> _Exercise inputs_:
(* ===== verification/TokenSafety.v ===== *)
(** * What a deploy can do to tokens

    A deploy runs in a context with rights ([RuntimeContext]) and reaches the
    mint through the host functions of [SystemCalls].  This file composes what
    [RuntimeConfine] says about the former with what [MintLedger] says about the latter: no
    sequence of operations of an account that is not the system's creates or destroys tokens,
    takes from a purse it has no write access to, or takes more from the
    account's main purse than the approved spending limit. *)

From S2P Require Import Prelude Bytesrepr Hashing KeyTypes Values PublicKeys Account Contracts SystemErrors AuctionData StoredValue Transform TrackingCopy TrackingSim RuntimeContext RuntimeConfine Mint SystemCalls MintLedger Claims MintCalls.
Local Open Scope Z_scope.

Section TokenSafety.
Context `{KeyCrates} `{Blake2b} `{AddressRng} `{EngineConfig} `{RationalCrate} `{!WasmCalls}.

Abbreviation M := (RT RuntimeState ExecError).

(** ** Operations of a deploy *)

Inductive UserOp :=
| UserCtx (o : CtxOp)
| UserMint (R : Type) (c : MintCall R)
| UserCreatePurse
| UserGetBalance (purse : URef)
| UserTransferToPurse (source target : URef) (amount : Z) (id : option u64)
| UserTransferFromPurse (source : URef) (target : AccountHash) (amount : Z) (id : option u64)
| UserTransfer (target : AccountHash) (amount : Z) (id : option u64).

(** An error ends the execution, except for the errors that are values. *)
Definition run_user_op (o : UserOp) : M unit :=
  match o with
  | UserCtx o => run_op o
  | UserMint R c => mint_hash ← get_mint_contract; discard (call_mint mint_hash c)
  | UserCreatePurse => discard create_purse
  | UserGetBalance purse => discard (get_balance purse)
  | UserTransferToPurse source target amount id => discard (transfer_from_purse_to_purse source target amount id)
  | UserTransferFromPurse source target amount id => discard (transfer_from_purse_to_account source target amount id)
  | UserTransfer target amount id => discard (transfer_to_account target amount id)
  end.

Definition run_user_ops (ops : list UserOp) : M unit := rt_for ops run_user_op.

(** The amounts are [U512]s. *)
Definition user_op_valid (o : UserOp) : Prop :=
  match o with
  | UserCtx o => ctx_op_valid o
  | UserMint R c => in_int TU512 (arg_amount c)
  | UserCreatePurse | UserGetBalance _ => True
  | UserTransferToPurse _ _ amount _ | UserTransferFromPurse _ _ amount _ | UserTransfer _ amount _ => in_int TU512 amount
  end.

(** ** The invariant *)

Variable registry : btree_map rstring ContractHash.
Variable h : ContractHash.
Variable mint_contract : Contract.
Variable ts : URef.

Abbreviation installed := (installed registry h mint_contract ts).
Abbreviation is_registered := (is_registered registry).
Abbreviation fresh_next := (fresh_next ts).
Abbreviation holds_ledger := (holds_ledger registry h mint_contract ts).
Abbreviation mint_called := (mint_called registry h mint_contract ts).

(** A deploy of an account that is not the system's, outside of system contracts. *)
Record outside (c : Context) : Prop := {
  ord_account : account_hash (account c) <> system_account;
  ord_base : match base_key c with Account _ | KeyHash _ => True | _ => False end;
  ord_base_key : is_registered (base_key c) = false;
  ord_context_key : is_registered (KeyTypes.context_key (rights c)) = false;
}.
Definition no_supply_rights (c : Context) : Prop :=
  holds_in c (addr ts) WRITE_BIT = false /\ holds_in c (addr ts) ADD_BIT = false.

Record invariant (st : RuntimeState) (l : Ledger) : Prop := {
  inv_holds : holds_ledger st l;
  inv_outside : outside (ctx st);
  inv_supply : no_supply_rights (ctx st);
}.

(** What may happen in between: [n] addresses are drawn; bids, system contracts and the tokens stay; purses without write access keep or
    gain; what leaves the main purse is subtracted from the limit. *)
Record guarded (n : nat) (st : RuntimeState) (l : Ledger) (st' : RuntimeState) (l' : Ledger) : Prop := {
  gd_invariant : invariant st' l';
  gd_same k : stake_key k = true \/ is_registered k = true -> gs (world st') !! k = gs (world st) !! k;
  gd_draws : address_generator (world st') = (draws n (address_generator (world st))).2;
  gd_account : account (ctx st') = account (ctx st);
  gd_rights a b : holds_in (ctx st') a b = true ->
    a ∈ (draws n (address_generator (world st))).1 \/ holds_in (ctx st) a b = true;
  gd_total : total (balances l') = total (balances l);
  gd_supply : supply l' = supply l;
  gd_new a : is_Some (balances l' !! a) ->
    a ∈ (draws n (address_generator (world st))).1 \/ is_Some (balances l !! a);
  gd_kept a z : balances l !! a = Some z -> exists z', balances l' !! a = Some z' /\
    (a ∉ (draws n (address_generator (world st))).1 -> holds_in (ctx st) a WRITE_BIT = false -> z <= z');
  gd_limit : 0 <= limit_of st -> 0 <= limit_of st' <= limit_of st;
  gd_main z z' : balances l !! main_of st = Some z -> balances l' !! main_of st = Some z' ->
    z - z' <= limit_of st - limit_of st';
}.

Lemma guarded_refl st l : invariant st l -> guarded 0 st l st l.
Proof.
  intros I. split; [done|done|done|done|auto|done|done|auto|by intros a z ->; exists z|lia|].
  intros z z' -> [= ->]. lia.
Qed.

Lemma guarded_trans n m st1 l1 st2 l2 st3 l3 :
  guarded n st1 l1 st2 l2 -> guarded m st2 l2 st3 l3 -> guarded (n + m) st1 l1 st3 l3.
Proof.
  intros [I1 B1 D1 A1 R1 T1 S1 N1 K1 L1 M1] [I2 B2 D2 A2 R2 T2 S2 N2 K2 L2 M2].
  rewrite D1 in D2, R2, N2, K2. rewrite A1 in M2.
  split; rewrite ?draws_add; cbn [fst snd]; try done; try lia; [intros k Hk; rewrite B2, B1 by done; done|congruence| | | |].
  - intros a b [?|[?|?]%R1]%R2; set_solver.
  - intros a [?|[?|?]%N1]%N2; set_solver.
  - intros a z E1. destruct (K1 a z E1) as (z2 & E2 & H12). destruct (K2 a z2 E2) as (z3 & E3 & H23).
    exists z3. split; [done|]. intros Ha Hw. assert (z <= z2) by (apply H12; set_solver).
    assert (z2 <= z3); [|lia]. apply H23; [set_solver|].
    destruct (holds_in (ctx st2) a WRITE_BIT) eqn:Ew; [|done]. apply R1 in Ew. set_solver.
  - intros z z' E1 E3. destruct (K1 _ _ E1) as (z2 & E2 & _).
    specialize (M1 z z2 E1 E2). specialize (M2 z2 z' E2 E3). lia.
Qed.

Lemma fresh_next_step n k st l st' l' : guarded k st l st' l' -> fresh_next (k + n) st l -> fresh_next n st' l'.
Proof.
  intros G [Hn Hf]. unfold fresh_next. rewrite (gd_draws _ _ _ _ _ G).
  rewrite draws_add in Hn, Hf. cbn [fst] in Hn, Hf. apply NoDup_app in Hn as (_ & Hd & Hn). split; [done|].
  intros a Ha. destruct (Hf a) as [Hb Ht]; [set_solver|]. split; [|done].
  destruct (balances l' !! a) eqn:E; [|done]. destruct (gd_new _ _ _ _ _ G a) as [Hi|[? ?]]; [by eexists| |congruence].
  by destruct (Hd a Hi).
Qed.

(** ** Operations of the context *)

(** The keys that the invariant looks at. *)
Definition watched (k : Key) : Prop :=
  k = KeyTypes.SystemContractRegistry \/ k = KeyHash h \/ k = KeyURef (MkURef (addr ts) NONE) \/ exists a, k = Balance a.

Lemma watched_unreachable st l n k : invariant st l -> fresh_next n st l -> watched k ->
  ~ reachable (ctx st) (draws n (address_generator (world st))).1 k.
Proof.
  intros [[I _ _] O [Sw Sa]] [_ F] Hw Hr. pose proof (mint_is_registered _ _ _ _ _ I) as Hm.
  pose proof (ord_base _ O) as Ob. pose proof (ord_base_key _ O) as Ok.
  destruct Hr as [k ->|a Ha|u item Hu].
  - destruct (base_key (ctx st)) eqn:Eb; try done; cbn in Hw; destruct Hw as [?|[E|[?|[? ?]]]]; try done.
    injection E as ->. congruence.
  - destruct Hw as [?|[?|[[= ->]|[? ?]]]]; try done. destruct Ha as [[_ ?]%F|[?|?]]; congruence.
  - by destruct Hw as [?|[?|[?|[? ?]]]].
Qed.

Lemma watched_same st l n st' k : confined n st st' -> invariant st l -> fresh_next n st l -> watched k ->
  gs (world st') !! k = gs (world st) !! k.
Proof.
  intros C I F Hw. destruct (decide (gs (world st') !! k = gs (world st) !! k)) as [|E]; [done|].
  by destruct (watched_unreachable st l n k I F Hw (conf_keys _ _ _ C k E)).
Qed.

(** What the invariant says survives where the watched keys do. *)
Lemma installed_same m m' : (forall k, watched k -> m' !! k = m !! k) -> installed m -> installed m'.
Proof.
  intros E [(v & Ev & Er) Em Ec Es Eu Ee]. split; try done.
  - exists v. by rewrite E by (by left).
  - by rewrite E by (right; by left).
Qed.
Lemma represents_same m m' l : (forall k, watched k -> m' !! k = m !! k) ->
  represents (addr ts) m l -> represents (addr ts) m' l.
Proof.
  intros E [Rb Rs]. split.
  - intros a. rewrite E by (do 3 right; by exists a). apply Rb.
  - by rewrite E by (do 2 right; by left).
Qed.

Lemma outside_same c c' : outside c -> account c' = account c -> base_key c' = base_key c ->
  KeyTypes.context_key (rights c') = KeyTypes.context_key (rights c) -> outside c'.
Proof. intros [Oa Ob Ok Oc] Ea Eb Ec. by split; rewrite ?Ea, ?Eb, ?Ec. Qed.

Lemma no_supply_step c c' : no_supply_rights c ->
  (forall b, holds_in c' (addr ts) b = true -> holds_in c (addr ts) b = true) -> no_supply_rights c'.
Proof.
  intros [Ow Od] Hr. split; (destruct (holds_in c' (addr ts) _) eqn:E; [|done]); apply Hr in E; congruence.
Qed.

Lemma ctx_guarded n st l st' : confined n st st' -> invariant st l -> fresh_next n st l -> guarded n st l st' l.
Proof.
  intros C I F. pose proof (conf_fixed _ _ _ C) as Fx. unfold fixed_part in Fx.
  injection Fx as Ea _ Eb _ _ _ _ _ _ El _ Ec.
  destruct I as [[Ii Il It] Io Is] eqn:EI. split; try done.
  - split; [split| |].
    + eapply installed_same, Ii. intros k. by eapply watched_same.
    + eapply represents_same, Il. intros k. by eapply watched_same.
    + done.
    + by apply (outside_same (ctx st)).
    + apply (no_supply_step (ctx st)); [done|]. intros b Hb.
      destruct (conf_rights _ _ _ C _ _ Hb) as [Hf|?]; [|done]. destruct F as [_ F]. by destruct (F _ Hf).
  - intros k Hk. destruct (decide (gs (world st') !! k = gs (world st) !! k)) as [|E]; [done|].
    destruct (conf_keys _ _ _ C k E) as [k' ->| |]; [|by destruct Hk..].
    pose proof (ord_base _ Io) as Hb. pose proof (ord_base_key _ Io) as Hn.
    destruct (base_key (ctx st)); try done; destruct Hk as [|Hk]; try done. cbn [normalize] in Hk. congruence.
  - apply (conf_draws _ _ _ C).
  - apply (conf_rights _ _ _ C).
  - auto.
  - intros a z ->. by exists z.
  - unfold limit_of. rewrite El. lia.
  - unfold limit_of. rewrite El. intros z z' -> [= ->]. lia.
Qed.

(** ** Calls of the mint *)

Lemma outside_caller c : outside c -> caller_is_system c = false.
Proof. intros O. apply bool_decide_eq_false, (ord_account _ O). Qed.

(** The effect of a call is within bounds for a caller whose rights before and after are as given. *)
Lemma called_guarded {R} n (c : MintCall R) r l stc st' st st2 : mint_called n c r stc l st' ->
  in_int TU512 (arg_amount c) -> fresh_next n st l -> outside (ctx st) -> no_supply_rights (ctx st) ->
  world stc = world st -> account (ctx stc) = account (ctx st) -> limit_of stc = limit_of st ->
  is_registered (KeyTypes.context_key (rights (ctx stc))) = false ->
  (forall a, holds_in (ctx stc) a WRITE_BIT = true -> holds_in (ctx st) a WRITE_BIT = true) ->
  world st2 = world st' -> account (ctx st2) = account (ctx st) -> base_key (ctx st2) = base_key (ctx st) ->
  KeyTypes.context_key (rights (ctx st2)) = KeyTypes.context_key (rights (ctx st)) -> limit_of st2 = limit_of st' ->
  (forall a b, holds_in (ctx st2) a b = true -> holds_in (ctx st) a b = true \/ exists u, u ∈ ret_urefs c r /\ addr u = a) ->
  guarded n st l st2 (ledger_effect c r l).
Proof.
  intros [Hn Hl Fm _ New G L V] Ha Fr O Ns Ew Ea El Ecc Hw Ew2 Ea2 Eb2 Ec2 El2 Hr. specialize (V Ecc).
  assert (0 <= arg_amount c) as Hp by apply Ha. assert (caller_is_system (ctx stc) = false) as Es.
  { unfold caller_is_system. rewrite Ea. by apply outside_caller. }
  rewrite Ew, Ea, El, Es in *. pose proof (spends_nonneg (main_of st) c r Hp) as Sp.
  destruct (not_system_books _ _ _ _ _ G) as [Gt Gs]. split; try done.
  - split; [by destruct Hl; split; rewrite ?Ew2|by eapply outside_same|].
    apply (no_supply_step (ctx st)); [done|]. intros b [?|(u & Hu & Eu)]%Hr; [done|]. apply New in Hu.
    rewrite Eu in Hu. destruct Fr as [_ Fr]. by destruct (Fr _ Hu).
  - intros k Hk. rewrite Ew2, <- Ew. destruct (decide (gs (world st') !! k = gs (world stc) !! k)) as [|E]; [done|].
    apply (mf_keys _ _ _ _ Fm) in E. destruct Hk as [Hk|Hk]; by destruct k.
  - rewrite Ew2, (mf_generator _ _ _ _ Fm). by rewrite Ew.
  - intros a b [?|(u & Hu & <-)]%Hr; [auto|]. left. by apply New.
  - intros a [?|(u & Hu & <-)]%effect_new; [auto|]. left. by apply New.
  - intros a z Ez. destruct (effect_kept c r l _ _ _ a z G Hp Ez) as (z' & Ez' & Hk & _). exists z'. split; [done|].
    intros _ Hnw. destruct Hk as [?|(u & Du & <- & Uw)]; [done|]. exfalso. apply debited_arg in Du.
    rewrite Forall_forall in V. apply V in Du. apply writeable_bit in Uw.
    apply (validate_uref_holds _ _ Du), Hw in Uw. congruence.
  - rewrite El2, L. intros Hl0. pose proof (spends_guard _ _ _ _ _ _ G Hl0). lia.
  - intros z z' Ez Ez'. destruct (effect_kept c r l _ _ _ _ z G Hp Ez) as (z2 & E2 & _ & Hm).
    rewrite Ez' in E2. injection E2 as <-. specialize (Hm eq_refl). rewrite El2, L. lia.
Qed.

> _Activity_:
Copy out precisely the lines from the line with "destruct (balances l'" to the line with "k = KeyTypes.SystemContractRegistry" in the material above, including those two lines and omitting all the rest.

> _Response box_:
  destruct (balances l' !! a) eqn:E; [|done]. destruct (gd_new _ _ _ _ _ G a) as [Hi|[? ?]]; [by eexists| |congruence].
  by destruct (Hd a Hi).
Qed.

(** ** Operations of the context *)

(** The keys that the invariant looks at. *)
Definition watched (k : Key) : Prop :=
  k = KeyTypes.SystemContractRegistry \/ k = KeyHash h \/ k = KeyURef (MkURef (addr ts) NONE) \/ exists a, k = Balance a.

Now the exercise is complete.